The Kenya Aids Indicator Survey (KAIS) 2012 found that 5.6% of adults in Kenya, aged 15 to 64 years (or about 1,200,000 persons), were living with HIV at the time of the survey. This was a decrease compared to 2007, when the prevalence was 7.2% (or about 1,400,000 persons). According to KAIS 2012, certain populations are more at risk for HIV infection, although they represent a small proportion of the Kenyan population. These populations include people who inject drugs, men who have sex with men, and people who give or receive money or favours in exchange for sex.

Groups      National Nyanza Nairobi Coast
Heterosexual sex within union/regular partnership 44.1% 38.5% 37.4% 37.9%
Casual heterosexual sex 20.3% 30.5% 23.0% 14.9%
Sex workers and their clients 14.1% 23.1% 14.7% 18.2%
MSM and prison 15.2% 6.0% 16.4% 20.5%
Injecting drug users (IDUs) 3.8% 5.8% 6.1%
Health facility related 2.5% 1.9% 2.7% 2.3%
Number of new infections 76,315 25,195 10,155 6,656

Source: Modes of Transmission Study (2009)


Figure 1: Prevalence Rate for New Infections (NACC, 2008)

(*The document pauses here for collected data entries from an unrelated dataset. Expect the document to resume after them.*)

(** [CountMissionsRuleData.tooltip]. *)
Definition CountMissionsRuleData_tooltip (mission_ids : gset Z) (amount : Z)
    (visual_reqs : list str_or_int)
    (indents : Z) (missions : gmap Z SC2Mission) : result string :=
  let indent := indent_of indents in
  let amount_str :=
    if amount =? Z.of_nat (size mission_ids) then "all" else str amount in
  if len visual_reqs =? 1 then
    req ← first visual_reqs;
    req_str ← req_label missions req;
    if amount =? 1 then Ok ("Beat " +:+ req_str)
    else Ok ("Beat " +:+ amount_str +:+ " missions from " +:+ req_str)
  else
    let tooltip :=
      if amount =? 1
      then "Beat " +:+ amount_str +:+ " mission from:" +:+ nl +:+ indent +:+ "- "
      else "Beat " +:+ amount_str +:+ " missions from:" +:+ nl +:+ indent +:+ "- " in
    reqs ← for_each (req_label missions) visual_reqs;
    Ok (tooltip +:+ join (nl +:+ indent +:+ "- ") reqs).

(** The last three lines of [SubRuleRuleData.tooltip], once the wording
    of the amount is chosen and the children are rendered. *)
Definition conditions (amount_str indent : string) (parts : list string) : string :=
  let tooltip := "Fulfill " +:+ amount_str +:+ " of these conditions:" +:+ nl +:+ indent +:+ "- " in
  tooltip +:+ join (nl +:+ indent +:+ "- ") parts.

(** [RuleData.tooltip(indents, missions)], as it runs when the nesting of
    the rule stays within the interpreter's recursion limit. *)
Fixpoint tooltip (self : RuleData) (indents : Z) (missions : gmap Z SC2Mission)
    : result string :=
  match self with
  | BeatMissionsRuleData _ visual_reqs =>
      BeatMissionsRuleData_tooltip visual_reqs indents missions
  | CountMissionsRuleData mission_ids amount visual_reqs =>
      CountMissionsRuleData_tooltip mission_ids amount visual_reqs indents missions
  | SubRuleRuleData sub_rules amount =>
      let indent := indent_of indents in
      if amount =? len sub_rules then
        if amount =? 1 then
          match sub_rules with
          | rule :: _ => tooltip rule indents missions
          | [] => Raise IndexError
          end
        else
          parts ← for_each (fun rule => tooltip rule (indents + 2) missions) sub_rules;
          Ok (conditions "all" indent parts)
      else
        parts ← for_each (fun rule => tooltip rule (indents + 2) missions) sub_rules;
        Ok (conditions (str amount) indent parts)
  end.

(** *** Payloads *)

(** A generic payload: integers, strings, lists, and mappings with string
    keys. The entries of a mapping are kept in insertion order; a mapping
    binds a key once, and [dict_get] reads the first binding. *)
Inductive value : Type :=
| VInt (n : Z)
| VStr (s : string)
| VList (items : list value)
| VDict (entries : list (string * value)).

(** A rule object as [parse_from_dict] builds it: every field holds the
    payload value found under its name. *)
Definition ParsedRuleData : Type := rule_data value value value.

(** The binding of [key] in a mapping. *)
Fixpoint dict_get (entries : list (string * value)) (key : string) : option value :=
  match entries with
  | [] => None
  | (k, v) :: rest => if String.eqb k key then Some v else dict_get rest key
  end.

(** [key in entries.keys()]. *)
Definition has_key (entries : list (string * value)) (key : string) : bool :=
  match dict_get entries key with
  | Some _ => true
  | None => false
  end.

(** [data[key]] for a string key. *)
Definition getitem (data : value) (key : string) : result value :=
  match data with
  | VDict entries =>
      match dict_get entries key with
      | Some v => Ok v
      | None => Raise (KeyError (inl key))
      end
  | _ => Raise TypeError
  end.

(** The elements a [for] loop over [v] visits: the items of a list, the
    keys of a mapping, the characters of a string. *)
Definition iter (v : value) : result (list value) :=
  match v with
  | VList items => Ok items
  | VDict entries => Ok (map (fun kv => VStr (fst kv)) entries)
  | VStr s => Ok (map (fun c => VStr (String c EmptyString)) (list_ascii_of_string s))
  | VInt _ => Raise TypeError
  end.

(** [key in v] for a string key: a key of a mapping, an element of a
    list, a substring of a string. *)
Definition contains (key : string) (v : value) : result bool :=
  match v with
  | VDict entries => Ok (has_key entries key)
  | VList items =>
      Ok (existsb (fun x => match x with VStr s => String.eqb s key | _ => false end) items)
  | VStr s =>
      Ok (match String.index 0 key s with Some _ => true | None => false end)
  | VInt _ => Raise TypeError
  end.

(** [v.items()]. *)
Definition items (v : value) : result (list (string * value)) :=
  match v with
  | VDict entries => Ok entries
  | _ => Raise AttributeError
  end.

(** The [__init__] a dataclass generates, called with keyword arguments
    only, raises [TypeError] for a keyword that is no field and for a
    field without its keyword. [all_fields] is the first check. *)
Definition all_fields (fields : list string) (kwargs : list (string * value)) : bool :=
  forallb (fun kv => existsb (String.eqb (fst kv)) fields) kwargs.

(** [BeatMissionsRuleData] called with the keyword arguments [kwargs]. *)
Definition BeatMissionsRuleData_kwargs (kwargs : list (string * value))
    : result ParsedRuleData :=
  if all_fields ["mission_ids"; "visual_reqs"]%string kwargs then
    match dict_get kwargs "mission_ids", dict_get kwargs "visual_reqs" with
    | Some mission_ids, Some visual_reqs =>
        Ok (BeatMissionsRuleData mission_ids visual_reqs)
    | _, _ => Raise TypeError
    end
  else Raise TypeError.

(** [CountMissionsRuleData] called with the keyword arguments [kwargs]. *)
Definition CountMissionsRuleData_kwargs (kwargs : list (string * value))
    : result ParsedRuleData :=
  if all_fields ["mission_ids"; "amount"; "visual_reqs"]%string kwargs then
    match dict_get kwargs "mission_ids", dict_get kwargs "amount",
          dict_get kwargs "visual_reqs" with
    | Some mission_ids, Some amount, Some visual_reqs =>
        Ok (CountMissionsRuleData mission_ids amount visual_reqs)
    | _, _, _ => Raise TypeError
    end
  else Raise TypeError.

(** The body of the loop of [parse_from_dict], with the recursive call as
    [parse]. *)
Definition parse_rule (parse : value -> result ParsedRuleData) (rule_data : value)
    : result ParsedRuleData :=
  is_sub_rule ← contains "sub_rules" rule_data;
  if is_sub_rule : bool then parse rule_data
  else
    is_count ← contains "amount" rule_data;
    if is_count : bool then
      kwargs ← items rule_data;
      CountMissionsRuleData_kwargs kwargs
    else
      kwargs ← items rule_data;
      BeatMissionsRuleData_kwargs kwargs.

(** [SubRuleRuleData.parse_from_dict(data)], called with [depth] frames
    left before the interpreter's recursion limit: every call takes one
    frame, and a call that has none left raises [RecursionError]. *)
Fixpoint parse_from_dict_upto (depth : nat) (data : value) : result ParsedRuleData :=
  match depth with
  | O => Raise RecursionError
  | S depth' =>
      amount ← getitem data "amount";
      rules ← getitem data "sub_rules";
      rules ← iter rules;
      sub_rules ← for_each (parse_rule (parse_from_dict_upto depth')) rules;
      Ok (SubRuleRuleData sub_rules amount)
  end.

(** The nesting depth of a payload. *)
Fixpoint depth (v : value) : nat :=
  match v with
  | VInt _ | VStr _ => O
  | VList items => S (foldr Nat.max O (map depth items))
  | VDict entries => S (foldr Nat.max O (map (fun kv => depth (snd kv)) entries))
  end.

(** [SubRuleRuleData.parse_from_dict(data)] when the recursion limit is
    out of reach: the recursion follows the nesting of [data], so
    [S (depth data)] frames are enough (see [parse_from_dict_eq]). What
    depends on the limit is stated on [parse_from_dict_upto]. *)
Definition parse_from_dict (data : value) : result ParsedRuleData :=
  parse_from_dict_upto (S (depth data)) data.

(** *** Payloads and annotated rules *)

(** A payload value read at the annotated type of a field: an integer for
    [amount], a list of distinct integers for the set [mission_ids], a
    list of strings and integers for [visual_reqs]. *)
Definition as_int (v : value) : option Z :=
  match v with
  | VInt n => Some n
  | _ => None
  end.

Definition as_ids (v : value) : option (gset Z) :=
  match v with
  | VList items =>
      ids ← mapM as_int items;
      if decide (NoDup ids) then Some (list_to_set ids) else None
  | _ => None
  end.

Definition as_req (v : value) : option str_or_int :=
  match v with
  | VStr label => Some (inl label)
  | VInt n => Some (inr n)
  | _ => None
  end.

Definition as_reqs (v : value) : option (list str_or_int) :=
  match v with
  | VList items => mapM as_req items
  | _ => None
  end.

In the context of mixed epidemics, there is an urgent need for HIV prevention interventions first targeting Key Populations at greatest risk for HIV, then Bridge Populations who frequent high risk venues and are involved with high risk networks and finally members of the general population.  HIV prevention programs must be tailored to specific contexts to ensure that the prevention response is appropriate and to ensure that resources are allocated to interventions that will have the greatest efficiency and impact.